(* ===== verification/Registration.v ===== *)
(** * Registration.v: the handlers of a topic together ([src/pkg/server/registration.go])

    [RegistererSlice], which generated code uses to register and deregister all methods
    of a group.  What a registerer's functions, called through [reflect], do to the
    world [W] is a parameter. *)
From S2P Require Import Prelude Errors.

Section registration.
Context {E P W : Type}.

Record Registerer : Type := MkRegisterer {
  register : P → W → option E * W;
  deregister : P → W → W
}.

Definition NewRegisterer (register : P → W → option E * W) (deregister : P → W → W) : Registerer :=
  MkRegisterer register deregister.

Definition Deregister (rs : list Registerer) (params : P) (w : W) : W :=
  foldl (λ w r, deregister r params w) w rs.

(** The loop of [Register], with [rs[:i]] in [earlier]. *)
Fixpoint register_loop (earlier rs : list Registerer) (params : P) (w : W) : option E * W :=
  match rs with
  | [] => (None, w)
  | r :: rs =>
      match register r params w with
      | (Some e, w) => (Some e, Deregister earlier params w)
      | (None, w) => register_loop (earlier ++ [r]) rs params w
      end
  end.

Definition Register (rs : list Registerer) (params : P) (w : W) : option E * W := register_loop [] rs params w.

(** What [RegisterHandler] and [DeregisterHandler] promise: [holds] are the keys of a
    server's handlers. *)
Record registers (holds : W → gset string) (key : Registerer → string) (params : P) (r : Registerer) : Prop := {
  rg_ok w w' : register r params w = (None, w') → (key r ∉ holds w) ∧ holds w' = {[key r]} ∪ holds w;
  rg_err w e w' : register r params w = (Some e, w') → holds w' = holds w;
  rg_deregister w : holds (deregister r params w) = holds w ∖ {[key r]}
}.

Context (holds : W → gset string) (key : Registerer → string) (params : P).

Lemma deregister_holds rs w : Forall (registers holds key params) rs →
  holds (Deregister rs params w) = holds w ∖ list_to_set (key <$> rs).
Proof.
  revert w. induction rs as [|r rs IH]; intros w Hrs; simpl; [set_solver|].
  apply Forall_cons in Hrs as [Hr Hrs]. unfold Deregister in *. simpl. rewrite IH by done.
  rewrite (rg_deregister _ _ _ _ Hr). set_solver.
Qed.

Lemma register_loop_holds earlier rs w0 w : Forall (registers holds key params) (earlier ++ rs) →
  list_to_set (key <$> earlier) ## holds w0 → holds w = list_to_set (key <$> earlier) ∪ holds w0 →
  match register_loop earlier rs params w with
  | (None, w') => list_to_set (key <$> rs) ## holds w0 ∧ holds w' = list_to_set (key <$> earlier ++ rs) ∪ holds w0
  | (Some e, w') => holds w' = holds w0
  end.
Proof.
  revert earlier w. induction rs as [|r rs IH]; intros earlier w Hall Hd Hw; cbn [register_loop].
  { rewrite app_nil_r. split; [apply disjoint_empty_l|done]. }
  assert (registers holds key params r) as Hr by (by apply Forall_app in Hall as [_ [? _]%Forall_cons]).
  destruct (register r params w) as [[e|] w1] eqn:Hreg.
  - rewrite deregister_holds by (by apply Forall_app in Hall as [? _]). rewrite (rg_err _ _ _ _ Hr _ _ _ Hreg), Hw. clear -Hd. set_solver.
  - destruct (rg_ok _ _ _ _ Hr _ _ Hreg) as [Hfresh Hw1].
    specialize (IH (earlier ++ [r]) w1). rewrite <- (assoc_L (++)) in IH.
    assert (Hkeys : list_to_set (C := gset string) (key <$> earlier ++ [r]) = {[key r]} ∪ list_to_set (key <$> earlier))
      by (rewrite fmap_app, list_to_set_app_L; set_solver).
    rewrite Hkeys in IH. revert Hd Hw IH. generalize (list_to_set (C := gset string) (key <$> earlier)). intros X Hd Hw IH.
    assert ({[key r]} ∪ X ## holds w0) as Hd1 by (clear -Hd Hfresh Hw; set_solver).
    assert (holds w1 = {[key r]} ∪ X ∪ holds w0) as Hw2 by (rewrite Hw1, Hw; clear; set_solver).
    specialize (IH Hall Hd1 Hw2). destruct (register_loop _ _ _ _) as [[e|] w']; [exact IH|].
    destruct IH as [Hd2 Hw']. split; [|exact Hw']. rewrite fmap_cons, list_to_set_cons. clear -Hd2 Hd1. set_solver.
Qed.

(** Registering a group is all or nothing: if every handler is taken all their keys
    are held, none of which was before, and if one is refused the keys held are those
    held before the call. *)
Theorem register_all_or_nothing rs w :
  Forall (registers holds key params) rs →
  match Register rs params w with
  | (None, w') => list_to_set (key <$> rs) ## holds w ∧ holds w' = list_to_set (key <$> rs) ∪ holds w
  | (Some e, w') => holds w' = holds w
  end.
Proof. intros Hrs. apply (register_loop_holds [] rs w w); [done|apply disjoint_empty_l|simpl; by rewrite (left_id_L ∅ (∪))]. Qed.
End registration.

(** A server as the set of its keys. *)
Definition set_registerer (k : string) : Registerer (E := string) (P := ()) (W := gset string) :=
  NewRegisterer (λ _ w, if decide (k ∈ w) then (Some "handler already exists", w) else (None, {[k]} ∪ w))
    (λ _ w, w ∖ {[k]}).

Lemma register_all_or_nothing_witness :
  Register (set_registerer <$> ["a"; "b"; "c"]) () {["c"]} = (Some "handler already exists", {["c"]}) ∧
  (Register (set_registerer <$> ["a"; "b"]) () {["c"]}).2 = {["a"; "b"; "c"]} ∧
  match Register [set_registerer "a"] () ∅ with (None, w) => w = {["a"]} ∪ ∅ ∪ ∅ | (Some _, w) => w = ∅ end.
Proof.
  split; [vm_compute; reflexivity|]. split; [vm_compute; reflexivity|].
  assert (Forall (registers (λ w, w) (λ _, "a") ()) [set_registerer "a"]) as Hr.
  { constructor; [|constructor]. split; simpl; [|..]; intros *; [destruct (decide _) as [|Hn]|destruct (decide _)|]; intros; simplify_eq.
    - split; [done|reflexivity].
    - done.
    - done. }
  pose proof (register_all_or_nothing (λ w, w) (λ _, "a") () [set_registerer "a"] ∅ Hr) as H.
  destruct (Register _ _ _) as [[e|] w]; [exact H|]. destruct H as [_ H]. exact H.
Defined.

+ + +

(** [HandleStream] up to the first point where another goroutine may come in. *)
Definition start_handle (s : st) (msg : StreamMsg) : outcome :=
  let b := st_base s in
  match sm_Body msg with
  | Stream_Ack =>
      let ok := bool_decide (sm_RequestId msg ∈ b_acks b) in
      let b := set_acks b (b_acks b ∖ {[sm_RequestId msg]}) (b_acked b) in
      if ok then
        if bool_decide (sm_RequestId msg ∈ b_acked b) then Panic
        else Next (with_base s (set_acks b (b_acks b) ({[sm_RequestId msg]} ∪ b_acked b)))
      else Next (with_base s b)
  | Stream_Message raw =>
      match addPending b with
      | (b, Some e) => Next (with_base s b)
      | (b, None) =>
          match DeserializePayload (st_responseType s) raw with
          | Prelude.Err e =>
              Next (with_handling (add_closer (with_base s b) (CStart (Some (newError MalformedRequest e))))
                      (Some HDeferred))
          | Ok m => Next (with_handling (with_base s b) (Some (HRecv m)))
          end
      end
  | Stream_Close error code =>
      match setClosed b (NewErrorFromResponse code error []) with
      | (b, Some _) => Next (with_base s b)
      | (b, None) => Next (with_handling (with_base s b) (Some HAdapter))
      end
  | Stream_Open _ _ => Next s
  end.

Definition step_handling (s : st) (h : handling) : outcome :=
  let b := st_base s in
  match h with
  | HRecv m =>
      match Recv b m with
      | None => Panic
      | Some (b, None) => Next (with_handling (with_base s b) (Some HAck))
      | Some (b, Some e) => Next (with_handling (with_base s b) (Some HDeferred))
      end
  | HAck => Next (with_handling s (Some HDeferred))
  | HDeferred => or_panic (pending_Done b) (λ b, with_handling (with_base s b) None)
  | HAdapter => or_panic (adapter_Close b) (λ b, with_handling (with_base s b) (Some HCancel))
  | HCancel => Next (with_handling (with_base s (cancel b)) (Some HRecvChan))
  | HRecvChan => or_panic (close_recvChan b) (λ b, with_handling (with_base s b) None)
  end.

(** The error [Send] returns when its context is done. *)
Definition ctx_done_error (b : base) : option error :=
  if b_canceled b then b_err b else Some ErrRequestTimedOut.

+ + +

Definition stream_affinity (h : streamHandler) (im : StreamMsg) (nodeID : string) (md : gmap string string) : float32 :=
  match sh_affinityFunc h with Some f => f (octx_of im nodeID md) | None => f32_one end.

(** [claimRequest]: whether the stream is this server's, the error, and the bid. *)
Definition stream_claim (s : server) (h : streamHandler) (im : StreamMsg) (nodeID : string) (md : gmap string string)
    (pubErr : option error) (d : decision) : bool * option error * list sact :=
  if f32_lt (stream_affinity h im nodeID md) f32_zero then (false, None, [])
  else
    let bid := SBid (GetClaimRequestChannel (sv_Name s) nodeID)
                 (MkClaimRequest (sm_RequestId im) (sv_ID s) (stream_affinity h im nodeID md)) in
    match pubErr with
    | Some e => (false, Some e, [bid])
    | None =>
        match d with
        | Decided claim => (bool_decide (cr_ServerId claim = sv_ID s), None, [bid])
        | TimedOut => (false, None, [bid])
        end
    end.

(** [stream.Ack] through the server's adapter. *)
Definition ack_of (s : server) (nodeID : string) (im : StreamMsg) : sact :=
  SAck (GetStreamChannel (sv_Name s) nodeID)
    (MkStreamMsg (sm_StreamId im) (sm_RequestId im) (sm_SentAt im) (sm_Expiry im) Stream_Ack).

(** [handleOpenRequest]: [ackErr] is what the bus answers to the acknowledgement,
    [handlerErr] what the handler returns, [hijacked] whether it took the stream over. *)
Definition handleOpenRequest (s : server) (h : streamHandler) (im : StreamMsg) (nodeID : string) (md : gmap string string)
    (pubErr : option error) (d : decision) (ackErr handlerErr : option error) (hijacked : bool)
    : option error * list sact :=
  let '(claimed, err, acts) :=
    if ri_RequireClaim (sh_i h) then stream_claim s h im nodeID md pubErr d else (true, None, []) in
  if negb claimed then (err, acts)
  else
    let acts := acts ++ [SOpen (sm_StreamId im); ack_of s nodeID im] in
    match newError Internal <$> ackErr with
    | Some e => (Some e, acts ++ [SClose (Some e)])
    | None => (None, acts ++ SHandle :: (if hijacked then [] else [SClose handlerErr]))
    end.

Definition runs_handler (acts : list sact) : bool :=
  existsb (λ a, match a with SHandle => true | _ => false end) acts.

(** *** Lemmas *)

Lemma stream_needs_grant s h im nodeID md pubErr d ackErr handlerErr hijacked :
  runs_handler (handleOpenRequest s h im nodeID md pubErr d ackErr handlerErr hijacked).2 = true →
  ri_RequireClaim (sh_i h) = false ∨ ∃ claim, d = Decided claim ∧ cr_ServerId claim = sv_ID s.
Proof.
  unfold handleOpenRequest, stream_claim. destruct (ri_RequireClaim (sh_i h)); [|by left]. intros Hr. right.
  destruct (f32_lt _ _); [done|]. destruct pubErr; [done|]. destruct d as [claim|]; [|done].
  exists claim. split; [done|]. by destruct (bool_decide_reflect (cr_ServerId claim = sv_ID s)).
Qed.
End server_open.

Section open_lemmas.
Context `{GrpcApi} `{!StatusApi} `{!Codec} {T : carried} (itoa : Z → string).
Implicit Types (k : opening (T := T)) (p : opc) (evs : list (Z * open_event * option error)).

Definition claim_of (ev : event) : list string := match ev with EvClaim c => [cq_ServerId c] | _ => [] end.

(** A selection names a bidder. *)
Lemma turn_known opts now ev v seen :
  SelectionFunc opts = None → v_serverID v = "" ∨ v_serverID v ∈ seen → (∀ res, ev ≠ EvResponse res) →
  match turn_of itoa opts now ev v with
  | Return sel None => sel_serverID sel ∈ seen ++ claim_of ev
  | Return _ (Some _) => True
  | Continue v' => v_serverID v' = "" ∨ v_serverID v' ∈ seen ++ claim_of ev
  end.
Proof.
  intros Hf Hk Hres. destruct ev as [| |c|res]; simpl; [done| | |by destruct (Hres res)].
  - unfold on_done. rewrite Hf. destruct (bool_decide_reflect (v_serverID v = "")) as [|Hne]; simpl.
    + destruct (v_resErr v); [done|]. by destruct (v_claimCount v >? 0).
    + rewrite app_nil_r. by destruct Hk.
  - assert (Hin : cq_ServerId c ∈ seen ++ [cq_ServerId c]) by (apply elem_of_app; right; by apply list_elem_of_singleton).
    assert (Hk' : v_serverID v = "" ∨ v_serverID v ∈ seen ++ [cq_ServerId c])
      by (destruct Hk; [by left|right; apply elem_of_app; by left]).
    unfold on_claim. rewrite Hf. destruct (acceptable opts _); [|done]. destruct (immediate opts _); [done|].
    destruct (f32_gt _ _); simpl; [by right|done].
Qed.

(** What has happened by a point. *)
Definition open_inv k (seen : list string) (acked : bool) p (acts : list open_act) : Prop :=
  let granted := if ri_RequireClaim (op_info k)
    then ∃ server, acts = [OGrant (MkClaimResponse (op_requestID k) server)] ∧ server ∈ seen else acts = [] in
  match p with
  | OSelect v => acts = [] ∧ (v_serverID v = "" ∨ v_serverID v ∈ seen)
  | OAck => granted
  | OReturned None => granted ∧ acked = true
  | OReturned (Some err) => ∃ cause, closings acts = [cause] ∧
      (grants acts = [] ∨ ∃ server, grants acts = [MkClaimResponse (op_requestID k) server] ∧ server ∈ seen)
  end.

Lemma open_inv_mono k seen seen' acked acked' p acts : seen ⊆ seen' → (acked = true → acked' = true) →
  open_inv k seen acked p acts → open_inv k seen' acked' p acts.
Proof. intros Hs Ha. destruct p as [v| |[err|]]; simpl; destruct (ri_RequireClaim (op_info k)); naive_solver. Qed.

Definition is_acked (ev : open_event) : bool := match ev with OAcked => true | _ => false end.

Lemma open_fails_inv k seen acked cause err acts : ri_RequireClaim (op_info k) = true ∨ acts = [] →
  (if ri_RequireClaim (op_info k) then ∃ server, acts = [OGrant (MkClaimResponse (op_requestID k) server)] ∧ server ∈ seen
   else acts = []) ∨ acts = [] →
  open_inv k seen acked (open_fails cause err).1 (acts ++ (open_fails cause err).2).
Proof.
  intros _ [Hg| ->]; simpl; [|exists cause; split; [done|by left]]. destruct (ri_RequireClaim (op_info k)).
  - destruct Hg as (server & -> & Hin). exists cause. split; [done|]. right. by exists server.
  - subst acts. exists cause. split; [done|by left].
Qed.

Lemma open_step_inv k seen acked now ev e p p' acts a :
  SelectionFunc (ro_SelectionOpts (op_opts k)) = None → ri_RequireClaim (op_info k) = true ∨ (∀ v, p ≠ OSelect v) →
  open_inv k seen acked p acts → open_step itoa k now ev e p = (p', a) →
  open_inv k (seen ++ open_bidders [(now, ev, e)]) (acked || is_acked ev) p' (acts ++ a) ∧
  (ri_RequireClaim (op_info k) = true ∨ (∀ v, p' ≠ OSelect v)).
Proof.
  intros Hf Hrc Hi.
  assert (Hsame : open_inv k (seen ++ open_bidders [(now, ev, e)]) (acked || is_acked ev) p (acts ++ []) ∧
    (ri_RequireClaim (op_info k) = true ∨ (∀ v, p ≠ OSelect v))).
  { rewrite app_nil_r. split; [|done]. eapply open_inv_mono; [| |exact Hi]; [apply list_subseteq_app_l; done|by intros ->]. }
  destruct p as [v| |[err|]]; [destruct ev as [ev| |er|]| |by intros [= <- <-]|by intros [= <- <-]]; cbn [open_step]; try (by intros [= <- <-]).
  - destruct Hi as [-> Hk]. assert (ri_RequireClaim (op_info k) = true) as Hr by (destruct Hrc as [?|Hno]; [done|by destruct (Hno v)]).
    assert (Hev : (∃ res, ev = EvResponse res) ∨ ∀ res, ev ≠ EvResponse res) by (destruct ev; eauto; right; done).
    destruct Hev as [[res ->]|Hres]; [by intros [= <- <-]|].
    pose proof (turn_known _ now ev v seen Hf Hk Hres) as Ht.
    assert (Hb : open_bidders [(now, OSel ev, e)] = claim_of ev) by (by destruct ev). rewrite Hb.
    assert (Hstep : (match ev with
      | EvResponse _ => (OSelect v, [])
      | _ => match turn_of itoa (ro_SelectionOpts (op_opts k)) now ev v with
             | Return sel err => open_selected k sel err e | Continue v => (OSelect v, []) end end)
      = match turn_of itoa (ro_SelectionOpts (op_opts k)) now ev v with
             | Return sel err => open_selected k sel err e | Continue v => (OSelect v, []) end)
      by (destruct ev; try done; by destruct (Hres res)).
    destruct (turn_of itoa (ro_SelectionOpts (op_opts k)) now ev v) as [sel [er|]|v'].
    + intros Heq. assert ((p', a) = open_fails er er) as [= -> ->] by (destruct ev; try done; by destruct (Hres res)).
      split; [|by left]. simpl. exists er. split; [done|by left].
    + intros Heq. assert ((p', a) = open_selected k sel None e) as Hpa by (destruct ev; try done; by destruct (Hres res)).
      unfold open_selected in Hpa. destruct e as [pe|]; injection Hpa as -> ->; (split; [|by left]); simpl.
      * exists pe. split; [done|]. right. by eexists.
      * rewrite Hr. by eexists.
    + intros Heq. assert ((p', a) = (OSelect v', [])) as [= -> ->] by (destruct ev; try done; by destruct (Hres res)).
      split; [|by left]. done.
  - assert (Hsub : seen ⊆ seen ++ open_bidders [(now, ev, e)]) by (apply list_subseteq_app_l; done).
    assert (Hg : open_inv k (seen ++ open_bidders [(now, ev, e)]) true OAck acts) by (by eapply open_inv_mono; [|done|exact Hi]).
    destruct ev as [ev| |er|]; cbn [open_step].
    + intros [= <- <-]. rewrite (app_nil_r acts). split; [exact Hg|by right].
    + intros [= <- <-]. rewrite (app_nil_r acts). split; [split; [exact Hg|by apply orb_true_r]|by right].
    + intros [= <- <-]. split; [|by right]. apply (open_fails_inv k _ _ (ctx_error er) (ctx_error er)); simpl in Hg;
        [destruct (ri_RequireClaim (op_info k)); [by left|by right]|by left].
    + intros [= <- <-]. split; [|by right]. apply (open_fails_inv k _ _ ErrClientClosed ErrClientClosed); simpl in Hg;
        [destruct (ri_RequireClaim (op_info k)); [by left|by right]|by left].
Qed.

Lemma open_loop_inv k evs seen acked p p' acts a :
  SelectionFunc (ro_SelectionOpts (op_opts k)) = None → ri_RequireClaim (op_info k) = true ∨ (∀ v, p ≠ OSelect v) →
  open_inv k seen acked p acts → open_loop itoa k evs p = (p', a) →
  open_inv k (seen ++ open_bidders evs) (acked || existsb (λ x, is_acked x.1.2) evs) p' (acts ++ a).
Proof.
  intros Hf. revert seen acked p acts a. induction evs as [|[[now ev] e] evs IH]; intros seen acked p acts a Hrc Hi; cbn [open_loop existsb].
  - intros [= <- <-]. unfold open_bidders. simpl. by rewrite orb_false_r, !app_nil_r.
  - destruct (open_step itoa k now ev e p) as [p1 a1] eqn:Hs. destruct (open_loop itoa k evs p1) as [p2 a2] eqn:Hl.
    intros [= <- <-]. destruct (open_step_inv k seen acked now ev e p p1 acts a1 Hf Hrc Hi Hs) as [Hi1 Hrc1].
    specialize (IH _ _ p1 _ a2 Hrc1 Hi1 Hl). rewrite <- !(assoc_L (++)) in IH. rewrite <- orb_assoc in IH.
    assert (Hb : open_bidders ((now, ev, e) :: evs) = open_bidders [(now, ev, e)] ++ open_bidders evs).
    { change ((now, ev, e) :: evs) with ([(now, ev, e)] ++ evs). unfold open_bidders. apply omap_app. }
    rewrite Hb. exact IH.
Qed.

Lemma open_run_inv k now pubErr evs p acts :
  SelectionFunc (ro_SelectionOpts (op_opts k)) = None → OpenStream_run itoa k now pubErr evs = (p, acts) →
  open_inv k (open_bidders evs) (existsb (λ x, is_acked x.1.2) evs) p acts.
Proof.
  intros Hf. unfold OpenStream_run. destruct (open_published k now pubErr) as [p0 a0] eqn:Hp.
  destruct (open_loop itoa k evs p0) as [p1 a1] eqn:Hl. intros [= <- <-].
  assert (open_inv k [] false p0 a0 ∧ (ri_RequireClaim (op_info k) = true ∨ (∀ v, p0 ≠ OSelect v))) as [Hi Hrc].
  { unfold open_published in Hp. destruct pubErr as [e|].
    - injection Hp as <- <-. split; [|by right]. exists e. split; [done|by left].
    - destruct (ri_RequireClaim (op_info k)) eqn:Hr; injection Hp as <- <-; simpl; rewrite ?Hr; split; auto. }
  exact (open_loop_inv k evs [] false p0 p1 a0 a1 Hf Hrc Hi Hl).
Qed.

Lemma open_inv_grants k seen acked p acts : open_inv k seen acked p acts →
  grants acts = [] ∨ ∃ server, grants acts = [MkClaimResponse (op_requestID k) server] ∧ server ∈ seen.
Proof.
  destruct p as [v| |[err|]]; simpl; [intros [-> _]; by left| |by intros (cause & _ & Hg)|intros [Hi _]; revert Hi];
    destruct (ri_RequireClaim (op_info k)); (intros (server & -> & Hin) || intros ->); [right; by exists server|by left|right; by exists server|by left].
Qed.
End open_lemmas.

+ + +

Exercise description ::
All lines in the listing above from the line containing "(* ===== verification/Registration.v ===== *)" to the line containing "Definition NewRegisterer (register", inclusive, should be retyped exactly; no other lines should appear.

Exercise output ::
(* ===== verification/Registration.v ===== *)
(** * Registration.v: the handlers of a topic together ([src/pkg/server/registration.go])

    [RegistererSlice], which generated code uses to register and deregister all methods
    of a group.  What a registerer's functions, called through [reflect], do to the
    world [W] is a parameter. *)
From S2P Require Import Prelude Errors.

Section registration.
Context {E P W : Type}.

Record Registerer : Type := MkRegisterer {
  register : P → W → option E * W;
  deregister : P → W → W
}.

Definition NewRegisterer (register : P → W → option E * W) (deregister : P → W → W) : Registerer :=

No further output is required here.